Despite all the changes, one thing remained the same. The nightshift ran on coffee, and the coffee was in the break room. So were a handful of her CSIs. Warrick was on his cell phone, obviously arguing with Tina. There had been a time, years ago, when he would have done so in private. Those days were long over. "Damn it, Tina, I don't care what Jack and his family has planned, this is my weekend with the kids." He ran, sighed, and ran his hands through his hair. "No we can't trade off; I have to work next weekend. Yes, I know that his ball game is on Tuesday and, yes, I'll be there. Look, I don't have time to argue about this with you. I will be there on Friday morning to get them and I will bring them back Sunday evening, end of discussion." There was a pause and Warrick scowled, "Don't like it? Talk to a Judge, I know 'em all." He ended the call and blew out a breath. She knew exactly what was going through his head, the same thing that had gone through hers so many times with Eddie. Why had he gotten married in the first place?

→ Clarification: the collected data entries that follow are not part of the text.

Lemma elem_of_marked_slots m i :
  i ∈ marked_slots m ↔ ∃ G t, G ∈ groups m ∧ t ∈ threads G ∧ marked t = Some i.
Proof.
  unfold marked_slots. induction (groups m) as [|G Gs IH]; csimpl.
  - split; [by intros ?%elem_of_nil|]. intros (G & t & HG & _). by apply elem_of_nil in HG.
  - rewrite elem_of_app, IH, list_elem_of_omap. split.
    + intros [(t & Ht & Hm)|(G' & t & HG & Ht & Hm)].
      * exists G, t. split_and!; [left|..]; done.
      * exists G', t. split_and!; [by right|..]; done.
    + intros (G' & t & HG & Ht & Hm).
      apply elem_of_cons in HG as [->|HG]; [left|right]; eauto.
Qed.

(** The slots marked so far are real slots, and they carry the flag. *)
Lemma step_marked a m m' :
  step flags a m = Some m' →
  (∀ i, i ∈ marked_slots m → i ≠ QUEUE_EMPTY_SLOT ∧ has_cast_flag (device m) i) →
  ∀ i, i ∈ marked_slots m' → i ≠ QUEUE_EMPTY_SLOT ∧ has_cast_flag (device m') i.
Proof.
  intros Hs HP i Hi.
  pose proof (step_flags_kept _ _ _ Hs) as Hk.
  assert (Hold : i ∈ marked_slots m →
                 i ≠ QUEUE_EMPTY_SLOT ∧ has_cast_flag (device m') i).
  { intros [Hne Hf]%HP. split; [done|]. intros n Hn. by apply Hk, Hf. }
  pose proof Hs as (g & G & G' & Hg & Hgs & Hts)%step_threads.
  apply elem_of_marked_slots in Hi as (G1 & t1 & HG1 & Ht1 & Hm1).
  rewrite Hgs in HG1. apply elem_of_insert_inv in HG1 as [->|HG1].
  2:{ apply Hold, elem_of_marked_slots. eauto. }
  apply list_elem_of_lookup in Ht1 as (l & Hl).
  destruct (Forall2_lookup_r _ _ _ _ _ Hts Hl) as (t & Hlt & _ & _ & Hmk).
  destruct (Hmk i Hm1) as [Hm|[Hcall Hdev]].
  - apply Hold, elem_of_marked_slots. exists G, t.
    split_and!; [by eapply list_elem_of_lookup_2..|done].
  - destruct (kernel_direct_lighting_outcome flags (t_kg t) (t_wi t) (device m))
      as [[_ Hnone]|(Hne & s & Hd & Hsome)]; [congruence|].
    rewrite Hcall in Hsome. injection Hsome as ->.
    split; [done|]. rewrite Hdev, Hd. apply store_shadow_ray_flags.
Qed.

Lemma initial_marked m : initial m = true → marked_slots m = [].
Proof.
  intros Hi. unfold initial in Hi. apply Is_true_true_2, forallb_True in Hi.
  unfold marked_slots. induction Hi as [|G Gs HG _ IH]; csimpl; [done|].
  rewrite IH, app_nil_r. apply omap_None.
  apply andb_True in HG as [_ Ht]. apply forallb_True in Ht.
  eapply Forall_impl; [exact Ht|]. intros t Hpc. simpl in *.
  unfold marked. by destruct (t_pc t).
Qed.

(** X7.  Queue membership and state flag agree: along every schedule,
    every slot index a work-item has marked is a real slot (never the
    empty-slot sentinel) whose ray state carries RAY_SHADOW_RAY_CAST_DL;
    when the round is over this holds of every entry it appended to
    QUEUE_SHADOW_RAY_CAST_DL_RAYS. *)
Theorem marked_slots_carry_the_flag m0 tr m :
  initial m0 = true → exec flags tr m0 = Some m →
  (∀ i, i ∈ marked_slots m →
        i ≠ QUEUE_EMPTY_SLOT ∧ has_cast_flag (device m) i) ∧
  (well_formed m0 = true → completed m = true →
   ∀ i, i ∈ queue_cells (device m) OUT (count_of (device m0) OUT)
              (count_of (device m) OUT - count_of (device m0) OUT) →
        i ≠ QUEUE_EMPTY_SLOT ∧ has_cast_flag (device m) i).
Proof.
  intros Hi He.
  assert (HP : ∀ i, i ∈ marked_slots m →
                    i ≠ QUEUE_EMPTY_SLOT ∧ has_cast_flag (device m) i).
  { assert (H0 : ∀ i, i ∈ marked_slots m0 →
                      i ≠ QUEUE_EMPTY_SLOT ∧ has_cast_flag (device m0) i).
    { intros i. rewrite (initial_marked _ Hi). by intros ?%elem_of_nil. }
    clear Hi. revert m0 He H0.
    induction tr as [|a tr IH]; intros m0 He H0; simplify_eq/=; [done|].
    destruct (step flags a m0) as [m1|] eqn:Hs; simplify_eq/=.
    apply (IH m1 He). by apply (step_marked _ _ _ Hs). }
  split; [done|]. intros Hw Hc i Hin.
  pose proof (exec_inv flags _ _ _ _ (initial_inv _ Hi Hw) He) as Hm.
  destruct (completed_cells _ _ Hm Hc) as [Hcnt Hperm].
  apply HP. rewrite <- Hperm.
  by replace (length (marked_slots m))
    with (count_of (device m) OUT - count_of (device m0) OUT) by lia.
Qed.
(** * Synthetic monitoring engine of moltworker: state machine, probe runner,
      alert routing and the orchestrator loop.

    Shallow embedding of
      - src/monitoring/types.ts   (data model)
      - src/monitoring/state.ts   (createEmptyState, createEmptyCheckState, loadState, saveState)
      - src/monitoring/alerts.ts  (computeTransition, shouldChannelReceive, dispatchAlerts)
      - src/monitoring/alerts/{slack,telegram,email}.ts (the three senders)
      - src/monitoring/runner.ts  (runCheck)
      - src/monitoring/index.ts   (runMonitoringChecks)
      - src/monitoring/checks.ts  (monitoringConfig, resolveCheckUrl)
      - src/routes/public.ts      (GET /api/monitoring/status)
      - src/monitor.ts            (the resolveUrl callback)
      - src/client/pages/MonitoringPage.tsx (padHistory)

    Conventions.
      - A JavaScript [number] that holds a count, a duration in ms or an HTTP
        status is a [Z]; the embedding covers the integers that a double
        represents exactly (|n| < 2^53), on which [+], [-], [>=] and [===]
        agree with the ones on [Z].
      - [T | null] and an optional field [f?: T] are [option T].
      - [Record<string, CheckState>] is a [gmap string CheckState.t].
      - Reading the clock, calling [fetch], writing to the console and using
        the R2 bucket are effects on an explicit [World]. *)

From Stdlib Require Import ZArith List Bool Lia Ascii String.
From Stdlib Require Import DecimalString.
From stdpp Require Import base decidable option list strings gmap.
Import ListNotations.

Local Open Scope string_scope.

(** ** types.ts *)

Inductive CheckType := api | browser.

Inductive CheckStatus := unknown | healthy | degraded | unhealthy.

#[global] Instance CheckStatus_eq_dec : EqDecision CheckStatus.
Proof. solve_decision. Defined.

Inductive AlertChannelType := slack | telegram | email.

Inductive AlertType := failure | recovery.

#[global] Instance AlertType_eq_dec : EqDecision AlertType.
Proof. solve_decision. Defined.

Module CheckConfig.
Record t := mk {
  id : string;
  name : string;
  type : CheckType;
  url : string;
  expectedStatus : option Z;
  timeoutMs : option Z;
  failureThreshold : option Z;
  tags : option (list string);
}.
End CheckConfig.

Module AlertChannel.
Record t := mk {
  type : AlertChannelType;
  enabled : bool;
  tags : option (list string);
}.
End AlertChannel.

Module MonitoringConfig.
Record t := mk {
  checks : list CheckConfig.t;
  channels : list AlertChannel.t;
  defaultFailureThreshold : Z;
  defaultTimeoutMs : Z;
}.
End MonitoringConfig.

Module HistoryEntry.
Record t := mk {
  timestamp : string;
  status : CheckStatus;
  responseTimeMs : Z;
  error : option string;
}.
End HistoryEntry.

(** [history] is declared [HistoryEntry[]], but a state persisted before the
    field existed has none, and [computeTransition] reads it with [?? []]:
    the field is an [option]. *)
Module CheckState.
Record t := mk {
  id : string;
  status : CheckStatus;
  consecutiveFailures : Z;
  lastCheck : option string;
  lastSuccess : option string;
  lastError : option string;
  responseTimeMs : option Z;
  history : option (list HistoryEntry.t);
}.
End CheckState.

Module MonitoringState.
Record t := mk {
  checks : gmap string CheckState.t;
  lastRun : option string;
}.
End MonitoringState.

Module CheckResult.
Record t := mk {
  id : string;
  success : bool;
  statusCode : option Z;
  responseTimeMs : Z;
  error : option string;
}.
End CheckResult.

Module AlertPayload.
Record t := mk {
  type : AlertType;
  check : CheckConfig.t;
  checkState : CheckState.t;
  result : CheckResult.t;
  timestamp : string;
}.
End AlertPayload.

(** ** JavaScript helpers *)

(** [a ?? b] *)
Definition nullish {A} (a : option A) (b : A) : A :=
  match a with Some x => x | None => b end.
Infix "??" := nullish (at level 45, left associativity).

(** [`${n}`] for an integer [n]. *)
Definition show (n : Z) : string := NilZero.string_of_int (Z.to_int n).

(** [hay.includes(needle)] on strings. *)
Fixpoint includes (needle hay : string) : bool :=
  String.prefix needle hay ||
  match hay with
  | EmptyString => false
  | String _ rest => includes needle rest
  end.

(** [arr.includes(x)] on an array of strings. *)
Definition arr_includes (x : string) (arr : list string) : bool :=
  existsb (String.eqb x) arr.

(** [arr.slice(-n)]: the last [n] elements, the whole array when it has
    fewer. *)
Definition slice_last {A} (n : nat) (arr : list A) : list A :=
  drop (length arr - n) arr.

(** ** state.ts *)

Definition createEmptyState : MonitoringState.t :=
  MonitoringState.mk ∅ None.

Definition createEmptyCheckState (id : string) : CheckState.t :=
  {| CheckState.id := id;
     CheckState.status := unknown;
     CheckState.consecutiveFailures := 0;
     CheckState.lastCheck := None;
     CheckState.lastSuccess := None;
     CheckState.lastError := None;
     CheckState.responseTimeMs := None;
     CheckState.history := Some [] |}.

(** ** alerts.ts: the state machine *)

Module Transition.
Record t := mk {
  newState : CheckState.t;
  alertType : option AlertType;
}.
End Transition.

(** [now] is the value of [new Date().toISOString()] read on entry. *)
Definition computeTransition (now : string)
    (state : CheckState.t) (result : CheckResult.t) (threshold : Z)
    : Transition.t :=
  let updated_history := Some (CheckState.history state ?? []) in
  let updated_lastCheck := Some now in
  let updated_responseTimeMs := Some (CheckResult.responseTimeMs result) in
  if CheckResult.success result then
    let wasUnhealthy := bool_decide (CheckState.status state = unhealthy) in
    {| Transition.newState :=
         {| CheckState.id := CheckState.id state;
            CheckState.status := healthy;
            CheckState.consecutiveFailures := 0;
            CheckState.lastCheck := updated_lastCheck;
            CheckState.lastSuccess := Some now;
            CheckState.lastError := CheckState.lastError state;
            CheckState.responseTimeMs := updated_responseTimeMs;
            CheckState.history := updated_history |};
       Transition.alertType := if wasUnhealthy then Some recovery else None |}
  else
    let failures := (CheckState.consecutiveFailures state + 1)%Z in
    let failed (st : CheckStatus) :=
      {| CheckState.id := CheckState.id state;
         CheckState.status := st;
         CheckState.consecutiveFailures := failures;
         CheckState.lastCheck := updated_lastCheck;
         CheckState.lastSuccess := CheckState.lastSuccess state;
         CheckState.lastError := CheckResult.error result;
         CheckState.responseTimeMs := updated_responseTimeMs;
         CheckState.history := updated_history |} in
    if (failures >=? threshold)%Z then
      let wasAlreadyUnhealthy :=
        bool_decide (CheckState.status state = unhealthy) in
      {| Transition.newState := failed unhealthy;
         Transition.alertType :=
           if wasAlreadyUnhealthy then None else Some failure |}
    else
      {| Transition.newState := failed degraded;
         Transition.alertType := None |}.

(** ** alerts.ts: tag routing *)

Definition shouldChannelReceive (channel : AlertChannel.t)
    (check : CheckConfig.t) : bool :=
  if negb (AlertChannel.enabled channel) then false
  else
    match AlertChannel.tags channel with
    | None => true
    | Some [] => true
    | Some channel_tags =>
        match CheckConfig.tags check with
        | None => false
        | Some [] => false
        | Some check_tags =>
            existsb (fun tag => arr_includes tag check_tags) channel_tags
        end
    end.

(** ** The world

    What the run observes of its environment is scripted by oracles: [net k]
    is how the [k]-th call of [fetch] settles and [clock k] is what the
    [k]-th read of the clock returns.  What the run does to its environment
    is recorded: the requests issued, the console lines, the puts on the
    bucket. *)

(** A thrown value: an [Error] instance with its [message], or anything
    else. *)
Inductive Thrown :=
| ErrorObj (message : string)
| NonError (value : string).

Fawn Drex pretended to not be listening, her head buried in a Forensics Journal. She looked up and saw Catherine, "Hey, Catherine. How's the Fight Club thing going?"

Fawn topped the scales at a little bit over five feet and one hundred whopping pounds. She had the dark coloring of her father, who had immigrated from India, the sharp mind of her mother who was the CEO of a multi-billion dollar company and an attitude all her own. An attitude, Catherine mused, that more often than not, got her in trouble. "It's not, unfortunately. Your 419?" The woman shrugged, "I've done everything I can with the computers down. Now it's sort of a waiting game." Catherine nodded absently and poured herself a cup of coffee. "Ecklie's already been in and bitched about the updates." Warrick rolled his eyes and Fawn muttered something in a foreign language. Something Catherine didn't have to be able to translate to know that it had been inappropriate for the work place. Catherine raised a brow, "Well, since you feel so strongly about it, go help Keith out with it." The woman pushed her hands through her chaotically styled and streaked hair. "I'll go light a fire under his ass." Catherine watched her leave and flopped down on the couch beside Warrick. He smiled at her, "Hey there, Boss-Lady." She lightly shoved him. "Half of our team is just out of their twenties and the other half act like it." She laid her head on the back of her couch, "How the hell did we get to be so old?" He chuckled, and stretched, "Don't know, but I'm going to go bother all the young 'whipper-snappers', I need my trace results back sometime this century."